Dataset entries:
Lemma ok_record t id p c : tracker_ok t -> tracker_ok (Record_ t id p c).
Proof.
  intros H. unfold Record_. pose proof (sanitize_range p) as [Hp _]. pose proof (sanitize_range c) as [Hc _].
  destruct (_ && _); [done|]. destruct (row_for t _) as [tot|] eqn:E; [|done]. rewrite !guarded_add by done.
  eapply (tracker_put t _ tot _ (sanitizeTokenCount p) (sanitizeTokenCount c) 0 0); try done; by right.
Qed.
Lemma ok_record_ex t id c cost v : tracker_ok t -> tracker_ok (RecordEx t id c cost v).
Proof.
  intros H. unfold RecordEx. pose proof (sanitize_range (c_Input c)) as [Hi _]. pose proof (sanitize_range (c_Output c)) as [Ho _].
  pose proof (sanitize_range (c_CacheRead c)) as [Hr _]. pose proof (sanitize_range (c_CacheWrite c)) as [Hw _].
  destruct (_ && _); [done|]. destruct (row_for t _) as [tot|] eqn:E; [|done].
  eapply (tracker_put t _ tot _ (sanitizeTokenCount (c_Input c)) (sanitizeTokenCount (c_Output c)) (sanitizeTokenCount (c_CacheRead c))
    (sanitizeTokenCount (c_CacheWrite c))); try done; by left.
Qed.

Lemma values_perm (m : gmap string Totals) order : order ≡ₚ elements (dom m) -> omap (fun id => m !! id) order ≡ₚ (map_to_list m).*2.
Proof.
  intros Ho. assert (order ≡ₚ (map_to_list m).*1) as ->.
  { rewrite Ho. apply NoDup_Permutation; [apply NoDup_elements|apply NoDup_fst_map_to_list|]. intros k. rewrite elem_of_elements, elem_of_dom.
    rewrite list_elem_of_fmap. split.
    - intros [r Hr]. exists (k, r). split; [done|by apply elem_of_map_to_list].
    - intros ([k' r] & -> & Hr). exists r. by apply elem_of_map_to_list in Hr. }
  assert (forall l : list (string * Totals), Forall (fun kv => m !! kv.1 = Some kv.2) l -> omap (fun id => m !! id) l.*1 = l.*2) as Hl.
  { induction 1 as [|[k r] l Hk _ IH]; [done|]. cbn in *. by rewrite Hk, IH. }
  rewrite Hl; [done|]. apply Forall_forall. intros [k r] Hk. by apply elem_of_map_to_list in Hk.
Qed.
Lemma ok_retain t order valid : tracker_ok t -> order ≡ₚ elements (dom (filter (fun kv => kv.1 ∈ valid) (byDeploy t))) ->
  tracker_ok (Retain order t valid).
Proof.
  intros H Ho. unfold Retain. set (m := filter _ _) in *. pose proof (values_perm m order Ho) as Hp.
  assert (forall id r, m !! id = Some r -> totals_ok id r) as Hrows.
  { intros id r [Hr _]%map_lookup_filter_Some. by apply (tk_rows t H). }
  assert (forall f, (forall id r, totals_ok id r -> in_counter (f r)) ->
    in_step f m (fold_left (fun a r => saturatingAdd a (f r)) (omap (fun id => m !! id) order) 0)) as Hfold.
  { intros f Hf. unfold in_step. assert (Forall (fun r => in_counter (f r)) (omap (fun id => m !! id) order)) as Hall.
    { apply Forall_forall. intros r (id & _ & Hr)%list_elem_of_omap. by apply (Hf id), Hrows. }
    rewrite fold_saturating; [|unfold in_counter, max_int64; lia|done]. f_equal. rewrite total_list, Z.add_0_l.
    assert (map f (omap (fun id => m !! id) order) ≡ₚ map f (map_to_list m).*2) as Hpm by (by apply Permutation_map).
    unfold sum_Z. clear -Hpm. induction Hpm; cbn; lia. }
  split; cbn [retain_totals byDeploy prompt completion cacheRead cacheWrite]; [done| |apply Hfold; by intros ? ? []..].
  etrans; [|apply (tk_size t H)]. apply map_subseteq_size, map_filter_subseteq.
Qed.
Lemma ok_new : tracker_ok New.
Proof.
  split; cbn; [intros id r; by rewrite lookup_empty|rewrite map_size_empty; apply Nat.le_0_l|..]; unfold in_step, total; by rewrite map_fold_empty.
Qed.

What the task requires ▸ Make an exact copy of every line in the data.

Expected answer ▸
Lemma ok_record t id p c : tracker_ok t -> tracker_ok (Record_ t id p c).
Proof.
  intros H. unfold Record_. pose proof (sanitize_range p) as [Hp _]. pose proof (sanitize_range c) as [Hc _].
  destruct (_ && _); [done|]. destruct (row_for t _) as [tot|] eqn:E; [|done]. rewrite !guarded_add by done.
  eapply (tracker_put t _ tot _ (sanitizeTokenCount p) (sanitizeTokenCount c) 0 0); try done; by right.
Qed.
Lemma ok_record_ex t id c cost v : tracker_ok t -> tracker_ok (RecordEx t id c cost v).
Proof.
  intros H. unfold RecordEx. pose proof (sanitize_range (c_Input c)) as [Hi _]. pose proof (sanitize_range (c_Output c)) as [Ho _].
  pose proof (sanitize_range (c_CacheRead c)) as [Hr _]. pose proof (sanitize_range (c_CacheWrite c)) as [Hw _].
  destruct (_ && _); [done|]. destruct (row_for t _) as [tot|] eqn:E; [|done].
  eapply (tracker_put t _ tot _ (sanitizeTokenCount (c_Input c)) (sanitizeTokenCount (c_Output c)) (sanitizeTokenCount (c_CacheRead c))
    (sanitizeTokenCount (c_CacheWrite c))); try done; by left.
Qed.

Lemma values_perm (m : gmap string Totals) order : order ≡ₚ elements (dom m) -> omap (fun id => m !! id) order ≡ₚ (map_to_list m).*2.
Proof.
  intros Ho. assert (order ≡ₚ (map_to_list m).*1) as ->.
  { rewrite Ho. apply NoDup_Permutation; [apply NoDup_elements|apply NoDup_fst_map_to_list|]. intros k. rewrite elem_of_elements, elem_of_dom.
    rewrite list_elem_of_fmap. split.
    - intros [r Hr]. exists (k, r). split; [done|by apply elem_of_map_to_list].
    - intros ([k' r] & -> & Hr). exists r. by apply elem_of_map_to_list in Hr. }
  assert (forall l : list (string * Totals), Forall (fun kv => m !! kv.1 = Some kv.2) l -> omap (fun id => m !! id) l.*1 = l.*2) as Hl.
  { induction 1 as [|[k r] l Hk _ IH]; [done|]. cbn in *. by rewrite Hk, IH. }
  rewrite Hl; [done|]. apply Forall_forall. intros [k r] Hk. by apply elem_of_map_to_list in Hk.
Qed.
Lemma ok_retain t order valid : tracker_ok t -> order ≡ₚ elements (dom (filter (fun kv => kv.1 ∈ valid) (byDeploy t))) ->
  tracker_ok (Retain order t valid).
Proof.
  intros H Ho. unfold Retain. set (m := filter _ _) in *. pose proof (values_perm m order Ho) as Hp.
  assert (forall id r, m !! id = Some r -> totals_ok id r) as Hrows.
  { intros id r [Hr _]%map_lookup_filter_Some. by apply (tk_rows t H). }
  assert (forall f, (forall id r, totals_ok id r -> in_counter (f r)) ->
    in_step f m (fold_left (fun a r => saturatingAdd a (f r)) (omap (fun id => m !! id) order) 0)) as Hfold.
  { intros f Hf. unfold in_step. assert (Forall (fun r => in_counter (f r)) (omap (fun id => m !! id) order)) as Hall.
    { apply Forall_forall. intros r (id & _ & Hr)%list_elem_of_omap. by apply (Hf id), Hrows. }
    rewrite fold_saturating; [|unfold in_counter, max_int64; lia|done]. f_equal. rewrite total_list, Z.add_0_l.
    assert (map f (omap (fun id => m !! id) order) ≡ₚ map f (map_to_list m).*2) as Hpm by (by apply Permutation_map).
    unfold sum_Z. clear -Hpm. induction Hpm; cbn; lia. }
  split; cbn [retain_totals byDeploy prompt completion cacheRead cacheWrite]; [done| |apply Hfold; by intros ? ? []..].
  etrans; [|apply (tk_size t H)]. apply map_subseteq_size, map_filter_subseteq.
Qed.
Lemma ok_new : tracker_ok New.
Proof.
  split; cbn; [intros id r; by rewrite lookup_empty|rewrite map_size_empty; apply Nat.le_0_l|..]; unfold in_step, total; by rewrite map_fold_empty.
Qed.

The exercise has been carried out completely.